From an opinion piece on Al-Jazeera, by Paul Rosenberg
Obama, however, is just one political figure, reflecting the more general state of US politics – particularly elite opinion and major economic interests. His ambivalence is, in this sense, an expression of America’s fading power. Obama’s belated attempts to play catch-up with the Arab Spring are but one facet of a more general loss of previous dominance.
And this from Wadah Khanfar, on the obsolecense aging Arab regimes:
This outstanding change, this historic moment, was totally lost on ageing governments that thought they were dealing with a bunch of kids who only needed to vent and then go home to their aimless lives. But they were wrong: because their ideas were old, their opinions were old, their minds were old, and their spirit was old. Ignorance can sometimes be a tool of destiny.
I’m finding Al-Jazeera a very credible and refreshing source for world news.
And then there’s this from a recent NYT story:
The Obama administration is leading a global effort to deploy “shadow” Internet and mobile phone systems that dissidents can use to undermine repressive governments that seek to silence them by censoring or shutting down telecommunications networks.

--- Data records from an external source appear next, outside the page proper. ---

(* ===== verification/Threads.v ===== *)
(** * Threads, the creation of mutexes and the accept loop

    (zhwkre/concurrent.h, zhwkre/concurrent/threading.c, mutex.c and netwrap.c)

    The functions that run in other threads are not modelled: a thread is the
    bytes it gets as its argument.  [pthread_create] leaves the number of the
    thread indeterminate when it fails ([junk_thread]). *)

From S2P Require Import Prelude Layout World Utils Net NetFacts.
Local Open Scope Z_scope.

Definition ZHWK_ERR_MUTEX_INIT_FAIL : Z := 60.
Definition ZHWK_ERR_MUTEX_DESTROY_FAIL : Z := 63.
Definition ZHWK_ERR_THREAD_CREATE_FAIL : Z := 70.
Definition ZHWK_ERR_THREAD_DETACH_FAIL : Z := 71.
Definition ZHWK_ERR_THREAD_JOIN_FAIL : Z := 72.

(** ** Mutexes (mutex.c) *)

(** Whether [mu] points to a mutex, and whether [lock] and [unlock] are set. *)
Record qMutex : Type := Mutex { mu : bool; methods : bool }.

Definition qMutex_constructor : nio qMutex :=
  ok ← lift_io malloc;
  if negb ok then lift_io (SETERR ZHWK_ERR_MM_ALLOC_FAIL);; mret (Mutex false false) else
  errn ← call CMutexInit;
  lift_io (pmodify (set_mu false));;
  (if a_ret errn =? -1 then lift_io (SETERR ZHWK_ERR_MUTEX_INIT_FAIL) else mret tt);;
  mret (Mutex true true).

Definition qMutex__destructor (m : qMutex) : nio qMutex :=
  if negb (mu m) then pundef else
  errn ← call CMutexDestroy;
  (if a_ret errn =? -1 then lift_io (SETERR ZHWK_ERR_MUTEX_DESTROY_FAIL) else mret tt);;
  lift_io free;;
  mret (Mutex false (methods m)).

(** ** Threads (threading.c) *)

Section threads.
Context (junk : string -> nat -> byte) (junk_thread : Z) (inet_ntoa : Z -> list byte).

Definition qStart (args : list byte) : nio Z :=
  errn ← call (CPthreadCreate args);
  (if a_ret errn =? -1 then lift_io (SETERR ZHWK_ERR_THREAD_CREATE_FAIL) else mret tt);;
  mret (if a_ret errn =? 0 then a_out errn else junk_thread).

Definition qDetach (thr : Z) : nio Z :=
  errn ← call (CPthreadDetach thr);
  (if a_ret errn =? -1 then lift_io (SETERR ZHWK_ERR_THREAD_DETACH_FAIL) else mret tt);;
  mret (a_ret errn).

Definition qRun (args : list byte) : nio Z :=
  lift_io (SETERR 0);;
  tmpthr ← qStart args;
  w ← lift_io pget;
  if negb (w_err w =? 0) then mret (-1) else qDetach tmpthr.

(** [res] stays NULL when the call fails. *)
Definition qWait (thr : Z) : nio Z :=
  errn ← call (CPthreadJoin thr);
  (if a_ret errn =? -1 then lift_io (SETERR ZHWK_ERR_THREAD_JOIN_FAIL) else mret tt);;
  mret (if a_ret errn =? 0 then a_out errn else 0).

(** ** The accept loop (netwrap.c) *)

Definition ConnInfo : cstruct := [("srcaddr", CBytes 40); ("connuid", CInt true 4)]%string.

(** One turn of the loop of [serveat]; [None] goes on.  The socket [incoming] is
    not passed on. *)
Definition serve_one (listener : qSocket) (buid : Z) : nio (option Z) :=
  if 2 ^ 31 <=? buid then pundef else
  ok ← lift_io malloc;
  if negb ok then pundef else
  let conn := local_array junk "conn" (Z.to_nat (sizeof ConnInfo)) in
  '(incoming, srcaddr) ← qStreamSocket_accept junk inet_ntoa listener (btake 40 conn);
  if desc incoming =? -1 then lift_io free;; mret (Some (-1)) else
  let conn := setf ConnInfo "connuid" buid (bstore 0 srcaddr conn) in
  _ ← qRun conn;
  mret None.

Fixpoint serve_loop (fuel : nat) (listener : qSocket) (buid : Z) : nio Z :=
  match fuel with
  | O => fun _ => Diverged
  | S fuel' =>
      r ← serve_one listener (buid + 1);
      match r with
      | Some r => mret r
      | None => serve_loop fuel' listener (buid + 1)
      end
  end.

(** Every turn waits for the answer of [accept]: one turn more than there are
    answers is enough. *)
Definition serveat (listener : qSocket) : nio Z := fun s =>
  serve_loop (S (length (n_answers s))) listener 0 s.

End threads.

(** ** Theorems *)

Section theorems.
Context (junk : string -> nat -> byte) (junk_thread : Z) (inet_ntoa : Z -> list byte).
Context (ntoa_text : forall a, Forall (fun b => b <> NUL /\ b <> Byte.x3a) (inet_ntoa a) /\ blen (inet_ntoa a) <= 15).

Lemma lift_io_bind {A B} (m : io A) (f : A -> nio B) s a w :
  m (n_w s) = Ok (a, w) -> (lift_io m ≫= f) s = f a (Net w (n_answers s) (n_calls s)).
Proof using Type. intros E. apply prog_bind_ok. unfold lift_io. by rewrite E. Qed.

(** [pthread_create] reports errors as positive numbers, which the wrappers do
    not take for errors: when no thread can be created [qRun] still detaches a
    thread, whose number is indeterminate, and returns the result of that. *)
Theorem run_creation_failure args s e d answers
    (Ha : n_answers s = e :: d :: answers) (He : 0 < a_ret e) (Hd : 0 <= a_ret d) :
  qRun junk_thread args s =
    Ok (a_ret d, Net (set_err 0 (n_w s)) answers (n_calls s ++ [CPthreadCreate args; CPthreadDetach junk_thread])).
Proof using Type.
  unfold qRun. rewrite (lift_io_bind _ _ _ tt (set_err 0 (n_w s))) by done. unfold qStart.
  erewrite prog_bind_ok.
  2: { erewrite prog_bind_ok by (apply call_ok; exact Ha). rewrite (proj2 (Z.eqb_neq (a_ret e) (-1))) by lia.
       erewrite prog_bind_ok by reflexivity. rewrite (proj2 (Z.eqb_neq (a_ret e) 0)) by lia. reflexivity. }
  rewrite (lift_io_bind _ _ _ (set_err 0 (n_w s)) (set_err 0 (n_w s))) by done. cbn [w_err set_err Z.eqb negb].
  unfold qDetach. erewrite prog_bind_ok by (by apply call_ok). rewrite (proj2 (Z.eqb_neq (a_ret d) (-1))) by lia.
  erewrite prog_bind_ok by reflexivity. unfold mret, prog_ret. cbn [n_w n_calls n_answers]. by rewrite <- app_assoc.
Qed.

(** A connection: the new descriptor, the address of the peer and the thread that
    is started. *)
Abbreviation connection := (Z * list byte * Z)%type.

Definition conn_answers (c : connection) : list answer :=
  [Answer c.1.1 0 c.1.2 []; Answer 0 c.2 [] []; ret 0].

(** The argument of the thread of a connection. *)
Definition conn_info (addr : list byte) (uid : Z) : list byte :=
  let conn := local_array junk "conn" (Z.to_nat (sizeof ConnInfo)) in
  let text := address_text inet_ntoa addr in
  setf ConnInfo "connuid" uid (bstore 0 (text ++ zeros (26 - blen text) ++ bdrop 26 (btake 40 conn)) conn).

(** The calls made for the connections, the last one numbered [uid], and then for
    the one that fails. *)
Fixpoint conn_calls (listener : qSocket) (uid : Z) (cs : list connection) : list syscall :=
  match cs with
  | [] => [CAccept (desc listener)]
  | c :: cs' =>
      CAccept (desc listener) :: CPthreadCreate (conn_info c.1.2 (uid + 1)) :: CPthreadDetach c.2 ::
      conn_calls listener (uid + 1) cs'
  end.

Lemma conn_size : 26 <= blen (btake 40 (local_array junk "conn" (Z.to_nat (sizeof ConnInfo)))).
Proof using Type. change (26 <= 40). lia. Qed.

Lemma serve_one_ok listener uid c s answers :
  n_answers s = conn_answers c ++ answers -> c.1.1 <> -1 -> uid < 2 ^ 31 -> mem_ok (n_w s) ->
  serve_one junk junk_thread inet_ntoa listener uid s =
    Ok (None, Net (set_err 0 (set_live (w_live (n_w s) + 1) (n_w s))) answers
      (n_calls s ++ [CAccept (desc listener); CPthreadCreate (conn_info c.1.2 uid); CPthreadDetach c.2])).
Proof using ntoa_text.
  destruct c as [[fd addr] thr]. cbn [fst snd conn_answers app]. intros Ha Hfd Huid Hm.
  unfold serve_one. rewrite (proj2 (Z.leb_gt _ _)) by done.
  rewrite (lift_io_bind _ _ _ true (set_live (w_live (n_w s) + 1) (n_w s))) by (by apply malloc_ok). cbn [negb].
  set (s1 := Net _ _ _).
  destruct (accept_ok junk inet_ntoa ntoa_text listener _ s1 _ _ conn_size Ha) as (text & E & _ & Et).
  rewrite (prog_bind_ok _ _ _ _ _ E). cbv beta iota. cbn [desc a_ret]. specialize (Et Hfd). cbn [a_addr] in Et. subst text.
  unfold after. cbn [a_ret]. rewrite !(proj2 (Z.eqb_neq fd (-1))) by done.
  erewrite prog_bind_ok; [reflexivity|]. unfold qRun.
  erewrite lift_io_bind by reflexivity. cbn [n_w n_answers n_calls]. unfold qStart.
  erewrite prog_bind_ok.
  2: { erewrite prog_bind_ok by (by apply call_ok). cbn [a_ret]. erewrite prog_bind_ok by reflexivity. reflexivity. }
  erewrite lift_io_bind by reflexivity. cbv beta; cbn [n_w w_err set_err Z.eqb negb]. unfold qDetach.
  erewrite prog_bind_ok by (by apply call_ok). cbn [a_ret ret Z.eqb].
  erewrite prog_bind_ok by reflexivity. unfold mret, prog_ret. cbn [n_w n_calls n_answers a_out]. by rewrite <- !app_assoc.
Qed.

Lemma serve_loop_ok listener fuel : forall cs uid s answers,
  (length cs < fuel)%nat ->
  n_answers s = concat (map conn_answers cs) ++ ret (-1) :: answers ->
  Forall (fun c => c.1.1 <> -1) cs -> uid + blen cs + 1 < 2 ^ 31 -> mem_ok (n_w s) ->
  serve_loop junk junk_thread inet_ntoa fuel listener uid s =
    Ok (-1, Net (set_err ZHWK_ERR_TCP_ACCEPT_FAIL (set_live (w_live (n_w s) + blen cs) (n_w s))) answers
      (n_calls s ++ conn_calls listener uid cs)).
Proof using ntoa_text.
  induction fuel as [|fuel IH]; intros cs uid s answers Hf Ha Hfd Huid Hm; [lia|]. cbn [serve_loop].
  destruct cs as [|c cs].
  - cbn [concat map app] in Ha. unfold serve_one. unfold blen in Huid. cbn in Huid.
    rewrite (proj2 (Z.leb_gt _ _)) by lia.
    erewrite prog_bind_ok.
    2: { rewrite (lift_io_bind _ _ _ true (set_live (w_live (n_w s) + 1) (n_w s))) by (by apply malloc_ok). cbn [negb].
         set (s1 := Net _ _ _).
         destruct (accept_ok junk inet_ntoa ntoa_text listener _ s1 _ _ conn_size Ha) as (text & E & _).
         rewrite (prog_bind_ok _ _ _ _ _ E). cbn [desc a_ret ret Z.eqb Pos.eqb after].
         erewrite lift_io_bind by reflexivity. reflexivity. }
    unfold mret, prog_ret, set_live, set_err. cbn. do 5 f_equal. unfold blen. cbn. lia.
  - cbn [map concat] in Ha. rewrite <- app_assoc in Ha. apply Forall_cons_iff in Hfd as [Hc Hfd].
    rewrite blen_cons in Huid. pose proof (blen_nonneg cs). cbn in Hf.
    rewrite (prog_bind_ok _ _ _ _ _ (serve_one_ok listener (uid + 1) c s _ Ha Hc ltac:(lia) Hm)).
    rewrite (IH cs (uid + 1) _ answers) by (done || lia). cbn [n_w n_calls]. rewrite <- app_assoc. cbn [app conn_calls].
    do 3 f_equal. unfold set_err, set_live. cbn. f_equal. rewrite blen_cons. lia.
Qed.

(** C30. [serveat] serves every connection in turn until [accept] fails, and then
    returns -1: for each one a thread gets the address of the peer and the
    number of the connection.  The descriptors of the connections are in no call
    and in no argument: the threads cannot use them, and nothing closes them. *)
Theorem serveat_spec listener cs s answers
    (Ha : n_answers s = concat (map conn_answers cs) ++ ret (-1) :: answers)
    (Hfd : Forall (fun c => c.1.1 <> -1) cs) (Hlen : blen cs + 1 < 2 ^ 31) (Hm : mem_ok (n_w s)) :
  serveat junk junk_thread inet_ntoa listener s =
    Ok (-1, Net (set_err ZHWK_ERR_TCP_ACCEPT_FAIL (set_live (w_live (n_w s) + blen cs) (n_w s))) answers
      (n_calls s ++ conn_calls listener 0 cs)).
Proof using ntoa_text.
  unfold serveat. apply serve_loop_ok; try done. rewrite Ha, length_app.
  enough (length cs <= length (concat (map conn_answers cs)))%nat by (cbn; lia).
  clear. induction cs as [|c cs IH]; cbn; lia.
Qed.
End theorems.

(** ** Witnesses *)

Lemma run_creation_failure_witness :
  qRun 99 [] (Net (start []) [ret 11; ret 3] []) =
    Ok (3, Net (start []) [] [CPthreadCreate []; CPthreadDetach 99]).
Proof.
  apply (run_creation_failure 99 [] (Net (start []) [ret 11; ret 3] []) (ret 11) (ret 3) []); [reflexivity|cbn; lia..].
Defined.

Lemma serveat_spec_witness :
  exists info, serveat zero_junk 99 ntoa_ex sock_ex
      (Net (start []) [Answer 7 0 (any_address 4000) []; Answer 0 1 [] []; ret 0; ret (-1)] []) =
    Ok (-1, Net (set_err 42 (set_live 1 (start []))) []
      [CAccept 5; CPthreadCreate info; CPthreadDetach 1; CAccept 5]).
Proof.
  exists (conn_info zero_junk ntoa_ex (any_address 4000) 1).
  apply (serveat_spec zero_junk 99 ntoa_ex ntoa_ex_text sock_ex [(7, any_address 4000, 1)]
    (Net (start []) [Answer 7 0 (any_address 4000) []; Answer 0 1 [] []; ret 0; ret (-1)] []) []);
    [reflexivity|constructor; [discriminate|constructor]|reflexivity|reflexivity].
Defined.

The effort includes secretive projects to create independent cellphone networks inside foreign countries, as well as one operation out of a spy novel in a fifth-floor shop on L Street in Washington, where a group of young entrepreneurs who look as if they could be in a garage band are fitting deceptively innocent-looking hardware into a prototype “Internet in a suitcase.”
Reminds me of all those Stinger missles we gave the Taliban fighters to use against the Russkies.